#### WORK ITEM:
Wherever a line of the records contains "tags", copy that line.

#### SUPPLIED MATERIAL:
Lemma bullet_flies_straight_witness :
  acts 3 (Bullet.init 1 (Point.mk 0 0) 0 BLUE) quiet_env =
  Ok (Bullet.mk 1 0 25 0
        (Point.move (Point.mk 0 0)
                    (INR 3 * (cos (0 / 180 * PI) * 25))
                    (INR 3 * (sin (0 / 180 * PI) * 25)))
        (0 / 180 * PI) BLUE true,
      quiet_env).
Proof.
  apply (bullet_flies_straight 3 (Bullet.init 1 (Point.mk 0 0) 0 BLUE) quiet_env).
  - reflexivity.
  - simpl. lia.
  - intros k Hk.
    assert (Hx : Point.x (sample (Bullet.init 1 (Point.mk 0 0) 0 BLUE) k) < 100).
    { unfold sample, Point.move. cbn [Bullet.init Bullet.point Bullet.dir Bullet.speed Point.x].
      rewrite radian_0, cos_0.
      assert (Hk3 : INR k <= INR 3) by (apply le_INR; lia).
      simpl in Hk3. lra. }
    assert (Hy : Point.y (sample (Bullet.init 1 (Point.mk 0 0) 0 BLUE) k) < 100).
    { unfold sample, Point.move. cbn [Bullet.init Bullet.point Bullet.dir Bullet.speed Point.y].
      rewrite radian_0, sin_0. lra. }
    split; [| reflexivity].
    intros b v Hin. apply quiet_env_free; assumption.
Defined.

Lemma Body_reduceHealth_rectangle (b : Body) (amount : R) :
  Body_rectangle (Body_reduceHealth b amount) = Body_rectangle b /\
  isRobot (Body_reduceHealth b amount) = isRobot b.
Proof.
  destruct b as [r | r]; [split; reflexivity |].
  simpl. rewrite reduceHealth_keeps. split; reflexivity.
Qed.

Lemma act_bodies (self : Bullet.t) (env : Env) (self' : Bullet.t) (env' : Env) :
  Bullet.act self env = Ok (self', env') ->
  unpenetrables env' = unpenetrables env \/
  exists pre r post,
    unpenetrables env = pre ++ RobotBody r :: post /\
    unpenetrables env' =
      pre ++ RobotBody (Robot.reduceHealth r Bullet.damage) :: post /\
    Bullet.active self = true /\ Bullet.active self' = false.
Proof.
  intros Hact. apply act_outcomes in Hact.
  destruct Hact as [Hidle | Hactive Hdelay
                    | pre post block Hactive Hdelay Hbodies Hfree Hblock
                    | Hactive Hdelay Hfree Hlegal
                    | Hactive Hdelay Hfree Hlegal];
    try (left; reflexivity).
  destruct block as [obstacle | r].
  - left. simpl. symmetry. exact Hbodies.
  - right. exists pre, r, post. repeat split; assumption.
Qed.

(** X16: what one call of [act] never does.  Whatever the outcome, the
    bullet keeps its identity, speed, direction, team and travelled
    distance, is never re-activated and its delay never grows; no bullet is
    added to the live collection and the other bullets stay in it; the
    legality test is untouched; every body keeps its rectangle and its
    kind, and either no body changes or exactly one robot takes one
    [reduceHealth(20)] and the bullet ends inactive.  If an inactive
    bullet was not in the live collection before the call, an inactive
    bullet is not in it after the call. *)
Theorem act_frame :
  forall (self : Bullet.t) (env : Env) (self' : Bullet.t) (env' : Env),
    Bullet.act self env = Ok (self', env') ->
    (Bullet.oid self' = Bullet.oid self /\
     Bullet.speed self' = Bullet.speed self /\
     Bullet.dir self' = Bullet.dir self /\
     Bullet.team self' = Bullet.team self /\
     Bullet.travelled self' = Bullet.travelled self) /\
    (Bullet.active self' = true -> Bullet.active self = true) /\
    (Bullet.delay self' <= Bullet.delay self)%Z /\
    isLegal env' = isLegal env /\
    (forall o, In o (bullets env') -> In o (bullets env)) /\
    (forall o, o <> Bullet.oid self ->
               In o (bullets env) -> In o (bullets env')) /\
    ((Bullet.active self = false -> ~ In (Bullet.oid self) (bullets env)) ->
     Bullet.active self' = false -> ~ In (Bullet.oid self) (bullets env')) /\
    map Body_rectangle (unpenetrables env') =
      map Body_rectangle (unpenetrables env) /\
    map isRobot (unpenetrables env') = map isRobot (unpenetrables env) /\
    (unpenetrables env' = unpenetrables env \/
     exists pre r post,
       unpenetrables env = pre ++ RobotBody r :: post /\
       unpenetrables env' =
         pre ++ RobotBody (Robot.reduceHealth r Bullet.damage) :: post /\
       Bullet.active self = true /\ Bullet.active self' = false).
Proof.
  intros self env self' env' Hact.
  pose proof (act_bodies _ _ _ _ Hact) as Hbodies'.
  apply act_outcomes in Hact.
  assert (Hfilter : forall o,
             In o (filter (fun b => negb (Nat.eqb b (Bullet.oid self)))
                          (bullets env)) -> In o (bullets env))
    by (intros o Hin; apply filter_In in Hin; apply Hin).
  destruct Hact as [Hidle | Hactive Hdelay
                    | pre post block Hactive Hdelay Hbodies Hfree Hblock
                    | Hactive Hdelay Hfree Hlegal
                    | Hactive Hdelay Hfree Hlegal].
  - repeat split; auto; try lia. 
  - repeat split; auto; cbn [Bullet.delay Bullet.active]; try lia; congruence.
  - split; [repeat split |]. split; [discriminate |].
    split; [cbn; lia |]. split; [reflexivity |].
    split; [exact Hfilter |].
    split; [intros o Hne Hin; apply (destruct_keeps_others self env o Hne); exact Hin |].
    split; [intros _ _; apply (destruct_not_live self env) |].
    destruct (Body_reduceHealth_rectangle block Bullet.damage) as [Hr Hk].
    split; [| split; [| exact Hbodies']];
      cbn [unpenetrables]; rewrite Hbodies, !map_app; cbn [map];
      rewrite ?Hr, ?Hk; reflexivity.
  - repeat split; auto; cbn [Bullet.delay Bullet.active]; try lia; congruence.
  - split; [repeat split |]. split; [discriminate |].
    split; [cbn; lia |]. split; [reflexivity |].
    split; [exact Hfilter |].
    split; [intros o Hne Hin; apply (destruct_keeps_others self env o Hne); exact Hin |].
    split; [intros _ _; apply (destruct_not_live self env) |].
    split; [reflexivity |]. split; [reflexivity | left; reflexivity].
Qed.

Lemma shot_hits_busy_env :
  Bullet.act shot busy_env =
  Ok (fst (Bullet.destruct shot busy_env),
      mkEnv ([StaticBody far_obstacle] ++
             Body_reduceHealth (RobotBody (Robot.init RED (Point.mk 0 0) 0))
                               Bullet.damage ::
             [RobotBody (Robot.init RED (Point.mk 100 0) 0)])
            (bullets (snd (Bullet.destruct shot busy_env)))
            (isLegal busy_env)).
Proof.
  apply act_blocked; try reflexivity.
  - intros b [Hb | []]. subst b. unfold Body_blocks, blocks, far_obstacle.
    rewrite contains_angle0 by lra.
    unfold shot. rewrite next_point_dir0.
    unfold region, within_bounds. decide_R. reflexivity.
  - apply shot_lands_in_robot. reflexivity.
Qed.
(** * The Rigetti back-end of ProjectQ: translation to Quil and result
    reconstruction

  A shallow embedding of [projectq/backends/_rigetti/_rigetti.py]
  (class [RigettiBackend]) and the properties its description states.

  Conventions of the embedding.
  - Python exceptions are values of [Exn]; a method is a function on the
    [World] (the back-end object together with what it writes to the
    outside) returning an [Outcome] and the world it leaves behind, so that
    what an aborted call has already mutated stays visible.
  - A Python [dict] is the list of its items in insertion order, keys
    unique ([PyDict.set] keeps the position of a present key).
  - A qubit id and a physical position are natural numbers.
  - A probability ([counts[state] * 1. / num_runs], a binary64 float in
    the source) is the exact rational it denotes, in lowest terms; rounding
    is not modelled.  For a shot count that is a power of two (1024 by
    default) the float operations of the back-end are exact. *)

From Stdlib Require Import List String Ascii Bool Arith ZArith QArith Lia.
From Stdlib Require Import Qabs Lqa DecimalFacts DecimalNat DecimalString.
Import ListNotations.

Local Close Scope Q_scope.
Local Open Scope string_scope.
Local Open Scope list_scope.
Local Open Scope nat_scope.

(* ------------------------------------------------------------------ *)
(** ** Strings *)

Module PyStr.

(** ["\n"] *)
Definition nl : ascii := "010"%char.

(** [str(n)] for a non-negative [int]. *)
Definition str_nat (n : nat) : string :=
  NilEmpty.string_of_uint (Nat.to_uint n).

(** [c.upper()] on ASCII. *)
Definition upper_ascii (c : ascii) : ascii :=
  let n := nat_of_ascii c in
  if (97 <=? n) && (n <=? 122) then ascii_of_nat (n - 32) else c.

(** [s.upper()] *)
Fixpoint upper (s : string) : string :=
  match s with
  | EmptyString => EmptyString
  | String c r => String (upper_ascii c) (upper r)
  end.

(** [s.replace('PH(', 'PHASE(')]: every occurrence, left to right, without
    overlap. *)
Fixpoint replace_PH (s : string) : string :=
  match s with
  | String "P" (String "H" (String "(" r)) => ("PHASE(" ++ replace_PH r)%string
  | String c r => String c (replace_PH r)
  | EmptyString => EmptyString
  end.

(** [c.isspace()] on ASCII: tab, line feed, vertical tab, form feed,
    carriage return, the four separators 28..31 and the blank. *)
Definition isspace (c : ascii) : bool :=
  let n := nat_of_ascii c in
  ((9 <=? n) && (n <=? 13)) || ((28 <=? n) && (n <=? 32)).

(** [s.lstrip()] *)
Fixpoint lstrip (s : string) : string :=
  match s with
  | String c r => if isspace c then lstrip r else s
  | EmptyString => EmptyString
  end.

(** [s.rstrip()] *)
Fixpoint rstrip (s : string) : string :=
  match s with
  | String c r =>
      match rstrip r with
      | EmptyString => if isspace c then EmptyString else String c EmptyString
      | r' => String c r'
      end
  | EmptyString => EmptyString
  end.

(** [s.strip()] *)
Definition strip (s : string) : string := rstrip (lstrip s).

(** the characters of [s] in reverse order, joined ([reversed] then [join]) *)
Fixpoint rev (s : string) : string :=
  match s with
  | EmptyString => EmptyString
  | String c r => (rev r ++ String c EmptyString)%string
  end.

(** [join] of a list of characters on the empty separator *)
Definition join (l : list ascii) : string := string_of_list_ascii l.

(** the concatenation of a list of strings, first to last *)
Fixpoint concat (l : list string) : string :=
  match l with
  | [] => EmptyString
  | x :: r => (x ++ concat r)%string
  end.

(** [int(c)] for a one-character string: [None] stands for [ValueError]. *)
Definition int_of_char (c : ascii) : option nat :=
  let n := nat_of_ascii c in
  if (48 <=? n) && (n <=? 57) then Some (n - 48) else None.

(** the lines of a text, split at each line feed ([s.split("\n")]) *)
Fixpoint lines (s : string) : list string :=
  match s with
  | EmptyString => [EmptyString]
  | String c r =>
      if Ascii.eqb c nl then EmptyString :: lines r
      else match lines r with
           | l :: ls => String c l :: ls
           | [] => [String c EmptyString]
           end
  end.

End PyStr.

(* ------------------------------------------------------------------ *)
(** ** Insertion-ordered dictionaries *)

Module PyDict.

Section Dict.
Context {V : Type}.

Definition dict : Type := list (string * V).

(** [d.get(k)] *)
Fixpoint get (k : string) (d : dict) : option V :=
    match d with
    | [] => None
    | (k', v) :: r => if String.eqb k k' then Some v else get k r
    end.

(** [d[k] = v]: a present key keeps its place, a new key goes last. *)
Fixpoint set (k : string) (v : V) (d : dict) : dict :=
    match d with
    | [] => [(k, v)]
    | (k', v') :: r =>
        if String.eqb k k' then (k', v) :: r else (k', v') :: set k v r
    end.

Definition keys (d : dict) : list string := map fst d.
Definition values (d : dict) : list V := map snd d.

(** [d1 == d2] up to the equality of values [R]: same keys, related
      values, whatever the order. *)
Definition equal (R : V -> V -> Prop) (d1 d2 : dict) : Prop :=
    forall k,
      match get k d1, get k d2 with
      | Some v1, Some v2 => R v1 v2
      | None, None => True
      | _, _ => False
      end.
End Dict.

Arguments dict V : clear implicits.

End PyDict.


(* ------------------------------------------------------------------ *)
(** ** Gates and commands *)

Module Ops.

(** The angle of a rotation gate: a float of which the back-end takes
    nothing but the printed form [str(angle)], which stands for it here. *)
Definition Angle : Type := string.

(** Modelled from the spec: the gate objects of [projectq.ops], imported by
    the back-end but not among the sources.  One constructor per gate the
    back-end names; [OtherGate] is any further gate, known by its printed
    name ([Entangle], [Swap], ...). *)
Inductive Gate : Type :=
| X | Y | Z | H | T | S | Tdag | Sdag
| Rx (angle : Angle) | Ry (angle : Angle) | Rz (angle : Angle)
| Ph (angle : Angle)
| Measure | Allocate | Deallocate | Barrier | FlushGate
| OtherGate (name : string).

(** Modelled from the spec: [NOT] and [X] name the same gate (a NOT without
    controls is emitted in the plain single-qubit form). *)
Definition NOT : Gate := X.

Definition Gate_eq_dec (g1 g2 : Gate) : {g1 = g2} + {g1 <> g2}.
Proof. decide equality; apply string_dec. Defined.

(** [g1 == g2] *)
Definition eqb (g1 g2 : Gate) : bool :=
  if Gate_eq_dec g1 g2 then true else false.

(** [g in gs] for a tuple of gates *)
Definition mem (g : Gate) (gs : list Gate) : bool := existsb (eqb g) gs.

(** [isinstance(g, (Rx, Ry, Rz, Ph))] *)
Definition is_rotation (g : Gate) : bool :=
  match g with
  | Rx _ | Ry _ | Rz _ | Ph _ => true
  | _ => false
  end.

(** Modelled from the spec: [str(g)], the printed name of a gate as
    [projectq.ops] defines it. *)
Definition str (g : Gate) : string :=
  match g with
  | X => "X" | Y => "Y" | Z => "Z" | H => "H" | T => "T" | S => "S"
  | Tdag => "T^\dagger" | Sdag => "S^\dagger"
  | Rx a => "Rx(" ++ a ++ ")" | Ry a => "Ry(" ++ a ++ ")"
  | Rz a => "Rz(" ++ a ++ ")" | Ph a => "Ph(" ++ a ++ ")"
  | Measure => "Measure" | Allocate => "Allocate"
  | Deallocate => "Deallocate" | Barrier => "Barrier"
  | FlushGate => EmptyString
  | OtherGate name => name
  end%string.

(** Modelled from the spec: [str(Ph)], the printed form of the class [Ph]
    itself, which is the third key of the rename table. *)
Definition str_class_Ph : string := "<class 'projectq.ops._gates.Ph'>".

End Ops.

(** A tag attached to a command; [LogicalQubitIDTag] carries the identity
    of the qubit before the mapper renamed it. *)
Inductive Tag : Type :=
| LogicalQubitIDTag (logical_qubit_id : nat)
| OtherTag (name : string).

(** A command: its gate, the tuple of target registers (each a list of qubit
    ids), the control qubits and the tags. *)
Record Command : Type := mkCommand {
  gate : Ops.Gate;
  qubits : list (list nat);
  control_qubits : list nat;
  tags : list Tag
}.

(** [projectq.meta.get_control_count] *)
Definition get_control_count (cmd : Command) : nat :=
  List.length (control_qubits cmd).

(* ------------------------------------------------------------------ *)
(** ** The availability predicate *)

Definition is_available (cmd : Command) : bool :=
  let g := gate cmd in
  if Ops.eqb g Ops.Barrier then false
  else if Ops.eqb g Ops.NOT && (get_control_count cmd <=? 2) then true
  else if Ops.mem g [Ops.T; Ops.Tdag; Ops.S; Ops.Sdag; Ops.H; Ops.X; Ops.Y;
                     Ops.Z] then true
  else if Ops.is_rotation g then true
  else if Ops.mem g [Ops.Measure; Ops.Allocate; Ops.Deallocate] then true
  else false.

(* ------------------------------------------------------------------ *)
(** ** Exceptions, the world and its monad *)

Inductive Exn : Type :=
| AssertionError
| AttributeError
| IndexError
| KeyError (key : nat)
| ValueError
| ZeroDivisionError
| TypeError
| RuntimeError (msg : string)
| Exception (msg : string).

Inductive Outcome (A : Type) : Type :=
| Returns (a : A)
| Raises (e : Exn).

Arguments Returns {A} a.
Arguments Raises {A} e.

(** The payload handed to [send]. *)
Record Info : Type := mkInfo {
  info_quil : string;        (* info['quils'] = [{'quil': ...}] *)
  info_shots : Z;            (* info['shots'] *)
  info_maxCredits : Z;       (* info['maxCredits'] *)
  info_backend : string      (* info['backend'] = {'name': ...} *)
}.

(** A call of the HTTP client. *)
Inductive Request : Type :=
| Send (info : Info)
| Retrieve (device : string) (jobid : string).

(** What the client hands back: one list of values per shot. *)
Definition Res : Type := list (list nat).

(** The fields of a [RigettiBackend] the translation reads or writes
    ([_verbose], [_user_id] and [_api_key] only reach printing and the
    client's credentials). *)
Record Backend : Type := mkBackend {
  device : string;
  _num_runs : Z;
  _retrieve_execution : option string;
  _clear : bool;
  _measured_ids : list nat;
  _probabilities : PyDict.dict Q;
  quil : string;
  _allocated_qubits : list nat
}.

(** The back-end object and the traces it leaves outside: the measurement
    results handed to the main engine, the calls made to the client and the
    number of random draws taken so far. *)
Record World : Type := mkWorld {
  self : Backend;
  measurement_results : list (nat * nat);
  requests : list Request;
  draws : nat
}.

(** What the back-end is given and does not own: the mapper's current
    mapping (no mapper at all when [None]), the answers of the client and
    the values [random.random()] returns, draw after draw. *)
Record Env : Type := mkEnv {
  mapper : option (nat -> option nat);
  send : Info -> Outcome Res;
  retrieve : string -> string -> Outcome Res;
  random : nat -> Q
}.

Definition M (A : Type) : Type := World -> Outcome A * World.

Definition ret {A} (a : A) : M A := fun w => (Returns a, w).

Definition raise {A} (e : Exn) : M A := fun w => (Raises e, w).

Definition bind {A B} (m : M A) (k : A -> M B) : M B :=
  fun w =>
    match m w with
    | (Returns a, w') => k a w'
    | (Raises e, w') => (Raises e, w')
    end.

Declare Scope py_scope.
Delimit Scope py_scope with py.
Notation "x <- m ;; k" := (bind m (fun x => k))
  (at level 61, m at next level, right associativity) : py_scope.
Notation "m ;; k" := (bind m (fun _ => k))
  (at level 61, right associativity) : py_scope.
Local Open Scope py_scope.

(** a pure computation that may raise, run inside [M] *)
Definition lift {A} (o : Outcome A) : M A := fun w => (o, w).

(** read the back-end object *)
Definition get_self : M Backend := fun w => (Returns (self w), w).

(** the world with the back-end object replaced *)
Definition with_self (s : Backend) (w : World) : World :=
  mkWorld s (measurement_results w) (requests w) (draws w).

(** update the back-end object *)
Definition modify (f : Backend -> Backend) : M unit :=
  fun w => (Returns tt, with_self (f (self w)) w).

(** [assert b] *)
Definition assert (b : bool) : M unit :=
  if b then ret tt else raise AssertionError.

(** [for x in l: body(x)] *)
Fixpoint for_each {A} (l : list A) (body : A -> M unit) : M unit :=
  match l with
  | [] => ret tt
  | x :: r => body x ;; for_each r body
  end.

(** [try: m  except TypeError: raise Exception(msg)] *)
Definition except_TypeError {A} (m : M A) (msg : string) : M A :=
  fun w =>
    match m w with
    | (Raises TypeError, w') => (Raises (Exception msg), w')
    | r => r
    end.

#### ANSWER BOX:
    ids), the control qubits and the tags. *)
  tags : list Tag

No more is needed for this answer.